En Grandes esperanzas, Dickens retrata el personaje de John Wemmick, un empleado del abogado Jaggers que aconseja y cuida -a su manera- al protagonista Pip. Se ha señalado con justicia que Wemmick es el personaje más moderno de la novela, y que su vida escindida entre la frialdad con que se mueve en el entorno profesional y la calidez doméstica de su “castillo” en Walworth, al sur del Támesis, es quizás el primer gran ejemplo en la literatura europea de esa existencia demediada de la pequeña burguesía. El castillo no es (sólo) metafórico: es una casa con almenas, puente levadizo y foso que Wemmick comparte con su padre anciano, y que simboliza tanto el refugio frente a la banalidad del mundo exterior del trabajo y los negocios, como la consabida aspiración burguesa a ser algo más que un producto aventajado de ese mundo.

No he podido evitar pensar en Wemmick estas semanas a cuenta de un famoso chalet en las afueras. La necesidad de preservar la intimidad familiar ha sido incluso una de las razones que la pareja de compradores ha esgrimido expresamente para justificar la operación ante la su militancia y la opinión pública. No hay nada que objetar salvo, claro, que esa intimidad, entendida como la separación de la vida privada -y sus posibles vicios- del público ejercicio de la virtud, es un valor estrictamente burgués. Cuenta Roger Ekirch que antes de la modernidad los que se afanaban en cubrir las ventanas de su casa con cortinas eran sospechosos de ocultar algún comportamiento indebido en el interior. Andando el tiempo, la izquierda posterior al 68 ha intentado convencernos de que “todo lo personal es político” y, por tanto, debe ser objeto del mismo escrutinio y pareja deliberación. Si alguien duda del éxito de la idea, que se dé una vuelta por las redes sociales. O que recuerde el ardor con que el propio Iglesias y muchos de sus compañeros defendían la vulneración del espacio privado en nombre del escrache como herramienta democrática. Hace tres años pasé por el trance -privado vicio, debido en realidad a deberes profesionales- de leerme los programas de las candidaturas municipales “del cambio”. Este mismo cuestionamiento de las lindes burguesas del trabajo y el ocio permeaba en medidas como el fomento de la casas-taller, los huertos urbanos y la producción doméstica -medidas que sin duda obrarían maravillas para garantizar los derechos laborales de los pobres sujetos del experimento; pero no nos detengamos en esto, que sería objeto de otro artículo: así son los entretenimientos de la izquierda polanyista.

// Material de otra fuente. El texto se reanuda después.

(* ===== verification/WbaTok.v ===== *)
(** * The tokenizer (wba_strntok, wba_strfree_tokens)

    The code's single pass with [start] and [end] pointers is compared with the
    reference definition: split the text at every separator and drop the empty
    pieces. *)

From stdpp Require Import gmap numbers list.
From S2P Require Import Prelude CAlloc WbaStr WbaStrSpec.

Local Open Scope Z_scope.

(** ** Reference definition *)

Fixpoint split_on (sep : list Z) (l : list Z) : list (list Z) :=
  match l with
  | [] => [[]]
  | c :: l' =>
      if decide (c ∈ sep) then [] :: split_on sep l'
      else match split_on sep l' with
           | [] => [[c]]
           | w :: ws => (c :: w) :: ws
           end
  end.

Definition tokens (sep l : list Z) : list (list Z) := filter (λ w, w ≠ []) (split_on sep l).

Lemma split_on_nonempty sep l : split_on sep l ≠ [].
Proof. destruct l as [|c l]; simpl; [done|]. case_decide; [done|]. by destruct (split_on sep l). Qed.

Lemma tokens_sep sep c l : c ∈ sep → tokens sep (c :: l) = tokens sep l.
Proof. intros Hc. unfold tokens. simpl. rewrite decide_True by done. by rewrite filter_cons_False by naive_solver. Qed.

(** A run of ordinary characters is the start of one piece. *)
Lemma split_on_run sep w l :
  Forall (λ c, c ∉ sep) w →
  ∃ p ps, split_on sep l = p :: ps ∧ split_on sep (w ++ l) = (w ++ p) :: ps.
Proof.
  intros Hw. induction Hw as [|c w Hc _ (p & ps & Hl & IH)].
  - destruct (split_on sep l) as [|p ps] eqn:Hl; [by apply split_on_nonempty in Hl|]. by exists p, ps.
  - exists p, ps. split; [done|]. simpl. by rewrite decide_False, IH.
Qed.

Lemma tokens_run_sep sep w c l :
  Forall (λ c, c ∉ sep) w → w ≠ [] → c ∈ sep → tokens sep (w ++ c :: l) = w :: tokens sep l.
Proof.
  intros Hw Hne Hc. destruct (split_on_run sep w (c :: l) Hw) as (p & ps & Hl & Hwl).
  simpl in Hl. rewrite decide_True in Hl by done. injection Hl as <- <-.
  unfold tokens. rewrite Hwl, app_nil_r. by rewrite filter_cons_True.
Qed.

Lemma tokens_run_end sep w : Forall (λ c, c ∉ sep) w → w ≠ [] → tokens sep w = [w].
Proof.
  intros Hw Hne. destruct (split_on_run sep w [] Hw) as (p & ps & Hl & Hwl).
  injection Hl as <- <-. rewrite !app_nil_r in Hwl. unfold tokens. rewrite Hwl.
  by rewrite filter_cons_True.
Qed.

(** There are no more tokens than characters. *)
Lemma tokens_length sep l : (length (tokens sep l) ≤ length l)%nat.
Proof.
  unfold tokens. assert (length (filter (λ w, w ≠ []) (split_on sep l)) ≤ length (concat (split_on sep l)))%nat as H1.
  { generalize (split_on sep l). induction l0 as [|w ws IH]; [done|]. rewrite filter_cons. simpl. rewrite length_app.
    case_decide; [|lia]. destruct w; [done|]. simpl. lia. }
  etrans; [exact H1|]. clear H1. induction l as [|c l IH]; [done|]. simpl. case_decide; [simpl; lia|].
  pose proof (split_on_nonempty sep l). destruct (split_on sep l); [done|]. simpl in *. lia.
Qed.

Lemma hit_spec n sep c : (n ≤ length sep)%nat → hit n sep c = Some (bool_decide (c ∈ take n sep)).
Proof.
  revert sep. induction n as [|n IH]; intros [|q sep] Hn; simpl in *; try (done || lia).
  case_bool_decide as Hq.
  - subst q. by rewrite bool_decide_true by set_solver.
  - rewrite IH by lia. f_equal. apply bool_decide_ext. set_solver.
Qed.

Section tok.
Context {W : Type} `{!Alloc W, !AllocOk W}.
Implicit Types (s : strmem W).

(** Everything in memory is owned, and no block has two uses. *)
Definition heap_ok s : Prop :=
  (dom (sm_strs s) ⊆ owned (sm_world s) ∧ dom (sm_bufs s) ⊆ owned (sm_world s) ∧
   dom (sm_tabs s) ⊆ owned (sm_world s)) ∧
  dom (sm_strs s) ## dom (sm_bufs s) ∧ dom (sm_strs s) ## dom (sm_tabs s) ∧
  dom (sm_bufs s) ## dom (sm_tabs s).

(** A token: header, buffer, contents. *)
Record token := Token { tok_ws : Z; tok_buf : Z; tok_str : list Z }.

Definition tok_at s (t : token) : Prop :=
  str_at s (tok_ws t) (tok_buf t) (tok_str t) (Z.of_nat (length (tok_str t))).

(** [s] is [s0] with the tokens [ts] added. *)
Record toks_added s0 s (ts : list token) : Prop := {
  ta_toks : Forall (tok_at s) ts;
  ta_ws : NoDup (tok_ws <$> ts);
  ta_bufs : NoDup (tok_buf <$> ts);
  ta_strs_frame : ∀ x, x ∉ tok_ws <$> ts → sm_strs s !! x = sm_strs s0 !! x;
  ta_bufs_frame : ∀ x, x ∉ tok_buf <$> ts → sm_bufs s !! x = sm_bufs s0 !! x;
  ta_fresh : ∀ t, t ∈ ts → sm_strs s0 !! tok_ws t = None ∧ sm_bufs s0 !! tok_buf t = None;
  ta_heap : heap_ok s;
}.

Hacerse mayor es aceptar todas las cosas que uno ya no será, y las que tristemente sí será y ve en el espejo. Para los menos desdichados, es aceptar algo tan sencillo y tan dramático como convertirse en un pequeño burgués, con estúpidas preocupaciones de pequeño burgués y, si hay suerte, un castillo en las afueras donde refugiarse del mundo del trabajo. De joven sueña uno con derribar los compartimentos y llevar una vida plena; a medida que envejece se suele conformar con que el mundo exterior le deje espacio vital por las tardes para ir al gimnasio, y para ver una serie en el sofá mientras cena. Hay quien se pone un foso y un puente levadizo, y hay quien levanta una letrina de estilo zulú. La izquierda de la que emerge Podemos ha caricaturizado a la clase media española, ese aluvión que colmata tras el éxodo rural y el desarrollismo de mediados de siglo, como no-clase, como una lumpenburguesía capturada por los grandes intereses al precio de unas lentejas, un piso en propiedad y un BMW a crédito. Son los “cuñaos”, esa gente que estudió ADE o alguna cosa igualmente instrumental; que no está politizada salvo por un elemental “sentido común” de supervivencia, y que se interpone entre ellos y sus ideas sofisticadas de la realidad, estropeando el paisaje. Ahora, afortunadamente, vamos a ver cuántos de ellos se reían por convicción, por verdadero desprecio de la vida burguesa, y cuántos por incapacidad, forzados por un mercado laboral que les impedía seguir el mismo clinamen natural al que tendemos todos: la barriga, el sofá y el chalet. Dickens, que no era ningún devoto de la “ciencia lúgubre”, trata a Wemmick a pesar de todo con una piedad que raras veces han tenido los Iglesias y Montero con los que ahora serán sus vecinos de casa y de mentalidad.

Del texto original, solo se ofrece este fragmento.